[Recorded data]
++++++++
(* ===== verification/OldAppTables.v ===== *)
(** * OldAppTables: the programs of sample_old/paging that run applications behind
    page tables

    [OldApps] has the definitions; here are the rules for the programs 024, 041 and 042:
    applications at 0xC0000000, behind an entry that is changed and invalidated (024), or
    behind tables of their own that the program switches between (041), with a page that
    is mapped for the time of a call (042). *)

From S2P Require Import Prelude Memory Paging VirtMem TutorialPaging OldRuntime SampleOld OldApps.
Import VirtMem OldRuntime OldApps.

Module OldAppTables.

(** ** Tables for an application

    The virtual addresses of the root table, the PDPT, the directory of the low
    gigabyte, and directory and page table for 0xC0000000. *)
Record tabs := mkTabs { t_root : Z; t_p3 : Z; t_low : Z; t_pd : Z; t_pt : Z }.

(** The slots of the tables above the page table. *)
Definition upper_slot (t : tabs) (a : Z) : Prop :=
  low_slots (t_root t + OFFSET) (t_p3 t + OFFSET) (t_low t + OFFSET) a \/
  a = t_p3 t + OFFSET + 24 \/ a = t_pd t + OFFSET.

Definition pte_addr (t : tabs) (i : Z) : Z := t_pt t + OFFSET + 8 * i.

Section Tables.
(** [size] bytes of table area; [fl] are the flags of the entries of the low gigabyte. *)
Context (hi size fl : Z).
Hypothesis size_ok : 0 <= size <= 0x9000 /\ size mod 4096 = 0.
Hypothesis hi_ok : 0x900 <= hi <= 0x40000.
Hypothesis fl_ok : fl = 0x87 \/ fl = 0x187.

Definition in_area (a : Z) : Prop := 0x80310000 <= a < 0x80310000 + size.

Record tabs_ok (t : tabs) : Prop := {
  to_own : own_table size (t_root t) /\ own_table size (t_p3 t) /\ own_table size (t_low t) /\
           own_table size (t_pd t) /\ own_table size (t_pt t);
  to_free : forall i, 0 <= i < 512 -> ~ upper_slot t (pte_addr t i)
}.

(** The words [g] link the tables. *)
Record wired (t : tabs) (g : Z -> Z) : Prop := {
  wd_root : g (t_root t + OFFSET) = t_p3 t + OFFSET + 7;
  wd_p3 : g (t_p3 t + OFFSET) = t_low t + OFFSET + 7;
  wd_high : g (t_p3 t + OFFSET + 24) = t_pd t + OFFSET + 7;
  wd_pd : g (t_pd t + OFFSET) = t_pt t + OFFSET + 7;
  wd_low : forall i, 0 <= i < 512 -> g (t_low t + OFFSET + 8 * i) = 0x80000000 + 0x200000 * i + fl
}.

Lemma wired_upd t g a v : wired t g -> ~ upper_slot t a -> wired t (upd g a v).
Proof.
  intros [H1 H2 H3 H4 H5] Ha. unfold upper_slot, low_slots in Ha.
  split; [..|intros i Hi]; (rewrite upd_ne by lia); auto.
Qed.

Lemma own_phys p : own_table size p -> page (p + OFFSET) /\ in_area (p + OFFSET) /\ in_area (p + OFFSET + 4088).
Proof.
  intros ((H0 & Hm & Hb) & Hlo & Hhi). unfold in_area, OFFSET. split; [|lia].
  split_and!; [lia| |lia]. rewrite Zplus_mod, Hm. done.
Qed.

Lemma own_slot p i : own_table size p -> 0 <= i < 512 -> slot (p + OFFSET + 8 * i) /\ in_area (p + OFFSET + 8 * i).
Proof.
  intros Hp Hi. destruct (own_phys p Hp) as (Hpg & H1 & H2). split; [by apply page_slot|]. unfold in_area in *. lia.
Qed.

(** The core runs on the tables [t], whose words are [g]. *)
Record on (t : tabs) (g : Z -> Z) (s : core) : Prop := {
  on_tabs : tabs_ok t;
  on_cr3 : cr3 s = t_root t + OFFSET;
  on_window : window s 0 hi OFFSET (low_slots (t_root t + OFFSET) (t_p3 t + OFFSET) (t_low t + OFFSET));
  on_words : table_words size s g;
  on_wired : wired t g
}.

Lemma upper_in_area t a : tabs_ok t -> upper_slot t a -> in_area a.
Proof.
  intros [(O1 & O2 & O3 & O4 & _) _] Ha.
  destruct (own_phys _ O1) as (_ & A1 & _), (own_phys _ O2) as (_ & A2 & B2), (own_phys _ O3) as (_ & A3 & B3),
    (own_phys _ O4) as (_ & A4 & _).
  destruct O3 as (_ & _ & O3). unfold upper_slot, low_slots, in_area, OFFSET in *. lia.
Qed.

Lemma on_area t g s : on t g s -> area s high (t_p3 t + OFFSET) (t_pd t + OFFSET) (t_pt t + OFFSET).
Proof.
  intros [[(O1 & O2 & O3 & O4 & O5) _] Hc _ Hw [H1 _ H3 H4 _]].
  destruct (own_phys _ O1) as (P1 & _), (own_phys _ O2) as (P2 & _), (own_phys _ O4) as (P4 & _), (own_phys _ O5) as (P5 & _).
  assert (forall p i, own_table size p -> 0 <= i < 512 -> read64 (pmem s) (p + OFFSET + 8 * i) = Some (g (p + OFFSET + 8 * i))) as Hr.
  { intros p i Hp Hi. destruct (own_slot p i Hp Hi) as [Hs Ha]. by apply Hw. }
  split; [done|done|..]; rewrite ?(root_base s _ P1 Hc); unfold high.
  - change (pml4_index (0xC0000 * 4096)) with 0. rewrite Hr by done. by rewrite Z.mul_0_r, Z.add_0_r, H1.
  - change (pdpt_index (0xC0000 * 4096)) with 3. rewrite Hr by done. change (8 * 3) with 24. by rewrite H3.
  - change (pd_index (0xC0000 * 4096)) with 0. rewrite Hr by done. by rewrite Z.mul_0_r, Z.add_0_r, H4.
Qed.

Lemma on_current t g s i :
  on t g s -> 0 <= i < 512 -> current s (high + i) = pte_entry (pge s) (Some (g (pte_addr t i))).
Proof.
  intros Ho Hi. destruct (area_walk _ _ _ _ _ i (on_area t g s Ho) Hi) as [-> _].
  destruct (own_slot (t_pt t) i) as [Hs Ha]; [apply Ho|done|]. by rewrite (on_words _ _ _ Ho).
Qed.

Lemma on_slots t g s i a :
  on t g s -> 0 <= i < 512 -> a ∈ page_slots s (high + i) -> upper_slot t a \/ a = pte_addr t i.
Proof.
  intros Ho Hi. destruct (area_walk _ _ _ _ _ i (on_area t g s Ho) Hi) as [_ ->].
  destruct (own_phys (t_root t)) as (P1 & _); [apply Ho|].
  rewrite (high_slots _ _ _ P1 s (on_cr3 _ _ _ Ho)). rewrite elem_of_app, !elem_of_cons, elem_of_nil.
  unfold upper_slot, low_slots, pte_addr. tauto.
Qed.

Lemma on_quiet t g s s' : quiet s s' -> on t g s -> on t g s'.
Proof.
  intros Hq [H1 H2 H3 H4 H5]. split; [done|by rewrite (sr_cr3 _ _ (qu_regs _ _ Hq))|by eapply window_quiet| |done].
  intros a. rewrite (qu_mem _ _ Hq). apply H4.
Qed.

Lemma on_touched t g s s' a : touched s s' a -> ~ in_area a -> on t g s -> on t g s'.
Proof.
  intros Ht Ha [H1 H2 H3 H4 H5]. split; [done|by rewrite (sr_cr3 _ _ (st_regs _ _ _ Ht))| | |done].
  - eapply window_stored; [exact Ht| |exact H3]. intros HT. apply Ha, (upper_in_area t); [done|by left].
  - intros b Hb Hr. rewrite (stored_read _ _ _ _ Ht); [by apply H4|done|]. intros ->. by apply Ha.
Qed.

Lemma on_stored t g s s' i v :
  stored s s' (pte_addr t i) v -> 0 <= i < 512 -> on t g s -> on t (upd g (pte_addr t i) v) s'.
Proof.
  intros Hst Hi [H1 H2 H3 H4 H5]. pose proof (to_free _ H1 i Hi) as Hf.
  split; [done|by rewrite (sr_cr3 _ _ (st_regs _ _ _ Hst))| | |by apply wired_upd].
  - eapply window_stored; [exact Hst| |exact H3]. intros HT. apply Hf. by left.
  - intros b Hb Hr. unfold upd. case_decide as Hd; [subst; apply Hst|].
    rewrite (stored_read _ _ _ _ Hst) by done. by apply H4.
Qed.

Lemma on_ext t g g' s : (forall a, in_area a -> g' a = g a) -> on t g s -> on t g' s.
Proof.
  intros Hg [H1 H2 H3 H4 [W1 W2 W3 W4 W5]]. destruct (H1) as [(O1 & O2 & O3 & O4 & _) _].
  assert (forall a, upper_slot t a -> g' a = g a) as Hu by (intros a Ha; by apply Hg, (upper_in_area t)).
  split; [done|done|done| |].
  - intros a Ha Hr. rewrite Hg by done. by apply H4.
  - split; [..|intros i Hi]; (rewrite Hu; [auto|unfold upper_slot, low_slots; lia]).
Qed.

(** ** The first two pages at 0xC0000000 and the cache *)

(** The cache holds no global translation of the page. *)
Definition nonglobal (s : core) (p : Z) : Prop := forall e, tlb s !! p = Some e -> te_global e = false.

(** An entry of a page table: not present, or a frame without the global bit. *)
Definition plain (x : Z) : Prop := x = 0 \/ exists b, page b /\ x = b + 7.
++++++++
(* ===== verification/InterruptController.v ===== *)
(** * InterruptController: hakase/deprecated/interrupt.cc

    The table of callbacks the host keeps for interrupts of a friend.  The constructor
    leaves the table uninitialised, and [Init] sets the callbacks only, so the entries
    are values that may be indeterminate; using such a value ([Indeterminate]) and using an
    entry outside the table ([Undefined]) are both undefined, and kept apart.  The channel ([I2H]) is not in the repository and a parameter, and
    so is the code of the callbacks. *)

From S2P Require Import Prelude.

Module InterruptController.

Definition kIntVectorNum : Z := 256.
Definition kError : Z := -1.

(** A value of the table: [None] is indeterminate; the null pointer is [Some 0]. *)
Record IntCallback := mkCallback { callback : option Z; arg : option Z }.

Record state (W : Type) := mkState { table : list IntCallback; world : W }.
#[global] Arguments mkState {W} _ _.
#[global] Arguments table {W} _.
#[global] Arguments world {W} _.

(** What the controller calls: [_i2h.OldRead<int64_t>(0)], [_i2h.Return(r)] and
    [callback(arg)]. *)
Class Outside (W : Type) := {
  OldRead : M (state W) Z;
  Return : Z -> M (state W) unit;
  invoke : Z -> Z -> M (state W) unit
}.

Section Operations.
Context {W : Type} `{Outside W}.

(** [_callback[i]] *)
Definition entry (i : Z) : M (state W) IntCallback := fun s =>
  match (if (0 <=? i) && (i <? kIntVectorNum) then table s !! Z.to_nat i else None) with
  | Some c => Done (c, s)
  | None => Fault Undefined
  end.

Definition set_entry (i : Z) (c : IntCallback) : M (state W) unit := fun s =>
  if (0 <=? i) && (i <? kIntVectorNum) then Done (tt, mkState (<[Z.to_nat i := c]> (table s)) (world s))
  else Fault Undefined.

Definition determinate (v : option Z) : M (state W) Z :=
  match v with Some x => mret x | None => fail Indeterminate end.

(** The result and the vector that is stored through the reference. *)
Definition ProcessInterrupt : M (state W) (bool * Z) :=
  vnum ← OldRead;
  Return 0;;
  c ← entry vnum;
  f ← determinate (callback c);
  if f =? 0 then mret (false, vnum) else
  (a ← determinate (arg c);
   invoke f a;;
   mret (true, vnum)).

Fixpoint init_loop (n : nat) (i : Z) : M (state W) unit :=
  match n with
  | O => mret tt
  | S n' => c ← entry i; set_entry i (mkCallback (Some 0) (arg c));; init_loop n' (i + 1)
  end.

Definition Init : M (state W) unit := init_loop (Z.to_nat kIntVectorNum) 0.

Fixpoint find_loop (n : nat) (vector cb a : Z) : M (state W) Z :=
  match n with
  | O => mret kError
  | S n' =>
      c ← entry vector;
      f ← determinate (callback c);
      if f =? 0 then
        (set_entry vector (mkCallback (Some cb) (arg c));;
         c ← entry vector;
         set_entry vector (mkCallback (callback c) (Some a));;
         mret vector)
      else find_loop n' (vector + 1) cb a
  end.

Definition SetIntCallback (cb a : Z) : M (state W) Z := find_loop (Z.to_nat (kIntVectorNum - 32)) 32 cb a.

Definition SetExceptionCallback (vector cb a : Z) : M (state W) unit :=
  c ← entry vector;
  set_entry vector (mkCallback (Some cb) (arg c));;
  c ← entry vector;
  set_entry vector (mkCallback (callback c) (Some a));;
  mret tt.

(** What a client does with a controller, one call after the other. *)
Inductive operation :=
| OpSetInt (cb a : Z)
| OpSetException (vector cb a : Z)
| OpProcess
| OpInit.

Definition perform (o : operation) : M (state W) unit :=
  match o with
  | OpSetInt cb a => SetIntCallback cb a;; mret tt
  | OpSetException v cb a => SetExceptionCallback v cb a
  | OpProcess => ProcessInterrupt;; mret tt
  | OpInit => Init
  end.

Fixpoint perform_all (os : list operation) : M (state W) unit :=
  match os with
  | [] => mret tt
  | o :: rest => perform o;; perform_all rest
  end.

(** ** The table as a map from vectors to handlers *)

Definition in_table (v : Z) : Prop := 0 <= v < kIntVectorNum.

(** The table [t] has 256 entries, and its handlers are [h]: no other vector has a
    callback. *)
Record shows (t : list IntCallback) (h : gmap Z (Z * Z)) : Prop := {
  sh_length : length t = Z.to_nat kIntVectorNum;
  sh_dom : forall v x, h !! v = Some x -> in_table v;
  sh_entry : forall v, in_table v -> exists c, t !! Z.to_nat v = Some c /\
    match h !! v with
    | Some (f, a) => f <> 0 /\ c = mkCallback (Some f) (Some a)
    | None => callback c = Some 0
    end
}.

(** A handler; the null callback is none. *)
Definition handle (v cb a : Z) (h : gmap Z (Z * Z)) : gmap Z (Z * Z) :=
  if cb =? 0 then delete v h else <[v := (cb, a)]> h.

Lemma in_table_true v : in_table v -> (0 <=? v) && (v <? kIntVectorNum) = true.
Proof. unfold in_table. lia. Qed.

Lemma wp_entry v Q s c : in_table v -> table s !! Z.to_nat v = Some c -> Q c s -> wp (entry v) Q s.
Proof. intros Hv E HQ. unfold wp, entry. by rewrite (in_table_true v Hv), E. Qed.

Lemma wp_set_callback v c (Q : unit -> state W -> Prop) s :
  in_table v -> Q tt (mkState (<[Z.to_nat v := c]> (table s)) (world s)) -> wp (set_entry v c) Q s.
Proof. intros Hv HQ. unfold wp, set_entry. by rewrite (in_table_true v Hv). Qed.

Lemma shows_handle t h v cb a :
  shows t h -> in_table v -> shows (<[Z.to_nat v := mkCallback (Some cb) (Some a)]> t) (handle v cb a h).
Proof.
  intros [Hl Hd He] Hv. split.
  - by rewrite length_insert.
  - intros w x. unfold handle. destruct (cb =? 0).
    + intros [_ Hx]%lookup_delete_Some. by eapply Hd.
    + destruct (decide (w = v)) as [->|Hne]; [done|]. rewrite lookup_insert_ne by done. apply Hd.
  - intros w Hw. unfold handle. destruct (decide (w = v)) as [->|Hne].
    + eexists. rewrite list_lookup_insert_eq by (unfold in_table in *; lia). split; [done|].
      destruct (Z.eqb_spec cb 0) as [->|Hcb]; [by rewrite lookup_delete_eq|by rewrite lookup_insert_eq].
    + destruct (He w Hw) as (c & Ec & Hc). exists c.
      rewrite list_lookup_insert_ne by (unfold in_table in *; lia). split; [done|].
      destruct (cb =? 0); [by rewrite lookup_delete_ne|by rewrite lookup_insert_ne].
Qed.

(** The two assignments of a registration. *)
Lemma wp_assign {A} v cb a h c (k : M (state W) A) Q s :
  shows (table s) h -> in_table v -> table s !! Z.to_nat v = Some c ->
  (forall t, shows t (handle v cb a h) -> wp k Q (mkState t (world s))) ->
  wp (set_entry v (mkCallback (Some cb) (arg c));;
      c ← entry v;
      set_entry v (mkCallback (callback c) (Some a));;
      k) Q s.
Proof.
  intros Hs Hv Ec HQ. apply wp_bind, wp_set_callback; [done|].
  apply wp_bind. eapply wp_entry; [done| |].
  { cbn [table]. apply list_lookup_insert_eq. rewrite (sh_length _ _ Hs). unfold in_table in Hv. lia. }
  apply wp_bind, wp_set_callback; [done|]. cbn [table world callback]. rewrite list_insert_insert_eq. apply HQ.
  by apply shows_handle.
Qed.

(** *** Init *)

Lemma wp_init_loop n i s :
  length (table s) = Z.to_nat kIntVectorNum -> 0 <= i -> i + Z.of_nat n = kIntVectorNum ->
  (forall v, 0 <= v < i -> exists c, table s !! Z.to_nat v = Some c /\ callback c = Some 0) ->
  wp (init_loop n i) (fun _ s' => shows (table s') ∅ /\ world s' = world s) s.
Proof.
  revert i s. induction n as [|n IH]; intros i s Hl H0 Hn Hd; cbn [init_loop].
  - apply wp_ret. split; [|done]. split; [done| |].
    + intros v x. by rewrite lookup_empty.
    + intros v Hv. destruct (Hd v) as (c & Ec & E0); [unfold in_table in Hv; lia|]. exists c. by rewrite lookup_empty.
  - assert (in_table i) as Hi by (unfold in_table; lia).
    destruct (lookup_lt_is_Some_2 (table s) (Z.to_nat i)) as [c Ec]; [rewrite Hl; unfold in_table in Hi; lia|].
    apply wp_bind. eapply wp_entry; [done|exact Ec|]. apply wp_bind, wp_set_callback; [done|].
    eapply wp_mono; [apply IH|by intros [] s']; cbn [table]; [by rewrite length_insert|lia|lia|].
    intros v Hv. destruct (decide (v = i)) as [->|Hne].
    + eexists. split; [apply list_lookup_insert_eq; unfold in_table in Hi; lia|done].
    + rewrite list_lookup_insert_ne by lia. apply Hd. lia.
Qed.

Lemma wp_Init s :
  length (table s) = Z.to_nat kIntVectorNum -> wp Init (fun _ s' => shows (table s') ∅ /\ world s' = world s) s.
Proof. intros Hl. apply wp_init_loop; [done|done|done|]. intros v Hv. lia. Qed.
++++++++
Task description: Copy out the lines above exactly, beginning at the one that contains "[OldApps] has the" and ending at the one that contains "behind tables of".

Output of the task:
    [OldApps] has the definitions; here are the rules for the programs 024, 041 and 042:
    applications at 0xC0000000, behind an entry that is changed and invalidated (024), or
    behind tables of their own that the program switches between (041), with a page that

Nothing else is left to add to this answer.